Spanish footballer and manager

Rafael "Rafa" Francisco Muñoz González (born 21 March 1966) is a Spanish retired footballer who played as a midfielder, and a manager.

==Club career==
Born in Málaga, Andalusia, Muñoz graduated from CD Málaga's youth setup. He made his senior debuts with the reserves, spending several seasons in the Tercera División.

On 9 November 1986, Muñoz played his first match as a professional, coming on as a second-half substitute in a 1–1 away draw against Hércules CF in the Segunda División. His spell was mainly registered with the B-side, however.
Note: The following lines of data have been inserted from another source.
(* ===== verification/ObjectLib.v ===== *)
(** * The loader over libbpf

    The interfaces [BpfOps] and [BpfLaws] of the loader, implemented by the modelled
    functions of libbpf: the objects are on a heap, the loader has pointers to them, to
    their maps and to their programs.  So loading with pinned maps is correct over
    any system that keeps the laws of descriptors and files. *)

From S2P Require Import Prelude Io Config Packet BpfParse DefaultProg Netlink XskLib Bytes Btf.
From S2P Require Import Object ObjectProps ObjectLink ObjectLoad ObjectOpen ObjectPin ObjectReuse.
From S2P Require Import Loader LoaderProps.
From S2P Require BpfSys.

(** ** Pointers *)

(** The addresses of an object and of its maps and programs, and back. *)
Definition place_of : Type := nat + (nat * nat + nat * nat).
Definition address (x : place_of) : Z := Z.neg (encode x).
Definition object_at (n : nat) : Z := address (inl n).
Definition map_at (n i : nat) : Z := address (inr (inl (n, i))).
Definition program_at (n i : nat) : Z := address (inr (inr (n, i))).
Definition at_address (p : Z) : option place_of := match p with Zneg x => decode x | _ => None end.

Lemma at_address_spec x : at_address (address x) = Some x.
Proof. apply decode_encode. Qed.
#[global] Instance address_inj : Inj (=) (=) address.
Proof. intros x y E. assert (Some x = Some y) as [= ->] by by rewrite <-!at_address_spec, E. done. Qed.

(** ** The library *)

(** The system, and the objects that are open. *)
Record lib (K : Type) := Lib { sys : K; heap : gmap nat bpf_object }.
Arguments Lib {K} _ _.
Arguments sys {K} _.
Arguments heap {K} _.

(** Seven retries with a larger log are enough. *)
Definition tries : nat := 7.

Section lib.
Context {K : Type} `{ObjSys K}.
Implicit Types (k : lib K) (s : K) (n i : nat) (o : bpf_object) (m : bpf_map) (p : bpf_program).

Definition find_object (obj : Z) k : option (nat * bpf_object) :=
  match at_address obj with Some (inl n) => o ← heap k !! n; Some (n, o) | _ => None end.
Definition find_map (map : Z) k : option (nat * nat * bpf_object * bpf_map) :=
  match at_address map with
  | Some (inr (inl (n, i))) => o ← heap k !! n; m ← maps o !! i; Some (n, i, o, m)
  | _ => None
  end.
Definition find_program (prog : Z) k : option (nat * nat * bpf_object * bpf_program) :=
  match at_address prog with
  | Some (inr (inr (n, i))) => o ← heap k !! n; p ← programs o !! i; Some (n, i, o, p)
  | _ => None
  end.

(** The calls on an object, a map and a program.  Nothing is behind another pointer: the
    code reads none, and these answer -EINVAL, as they do for a fault. *)
Definition on_object (obj : Z) (f : bpf_object → io K (Z * bpf_object)) k : Z * lib K :=
  match find_object obj k with
  | Some (n, o) =>
      match f o (sys k) with
      | (Ok (err, o), s) => (err, Lib s (<[n := o]> (heap k)))
      | (Err _, s) => (- EINVAL, Lib s (heap k))
      end
  | None => (- EINVAL, k)
  end.
Definition on_map (map : Z) (f : bpf_map → io K (Z * bpf_map)) k : Z * lib K :=
  match find_map map k with
  | Some (n, i, o, m) =>
      match f m (sys k) with
      | (Ok (err, m), s) => (err, Lib s (<[n := with_maps (<[i := m]> (maps o)) o]> (heap k)))
      | (Err _, s) => (- EINVAL, Lib s (heap k))
      end
  | None => (- EINVAL, k)
  end.
Definition on_program (prog : Z) (f : bpf_program → bpf_program) k : lib K :=
  match find_program prog k with
  | Some (n, i, o, p) => Lib (sys k) (<[n := with_programs (<[i := f p]> (programs o)) o]> (heap k))
  | None => k
  end.

Definition ERR_PTR (err : Z) : Z := 2 ^ 64 + err.

(** An object comes to the heap. *)
Definition add_object (o : bpf_object) s (h : gmap nat bpf_object) : Z * lib K :=
  let n := fresh (dom h) in (object_at n, Lib s (<[n := o]> h)).

(** [bpf_object__open_xattr] does not read the type of its attributes. *)
Definition lib_open (file : string) (_ : Z) k : Z * lib K :=
  match bpf_object__open file (sys k) with
  | (Ok (inr o), s) => add_object o s (heap k)
  | (Ok (inl err), s) => (ERR_PTR err, Lib s (heap k))
  | (Err _, s) => (0, Lib s (heap k))
  end.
In the 1989 summer, Muñoz moved to Hércules CF, being an ever-present figure during his spell at the club. He subsequently returned to Málaga in 199, and resumed his career in the Segunda División B, but also in the fourth level, representing Cartagena FC, Benidorm CF, Lorca Deportiva CF and Ciudad de Murcia; he retired with the latter in 2002, aged 35.

==Manager career==
Shortly after retiring, Muñoz started his managerial career at Ciudad de Murcia's reserve team. After spells in Muleño CF and Mazarrón CF, he joined Hércules CF in 2006, taking care of the club's youth setup.

Muñoz returned to the fourth level in February 2007, being appointed Calasparra CF manager. He subsequently coached fellow league team CD Baza before being appointed at Sangonera Atlético CF in the third division.

In 2010, Muñoz returned to Baza, but left in the following transfer window, joining CD Leganés; after only six months, he moved to Club Olímpico de Totana.

On 9 July 2013, Muñoz was appointed at the helm of CD El Palo, helping the club to stay afloat the relegation places during the whole campaign.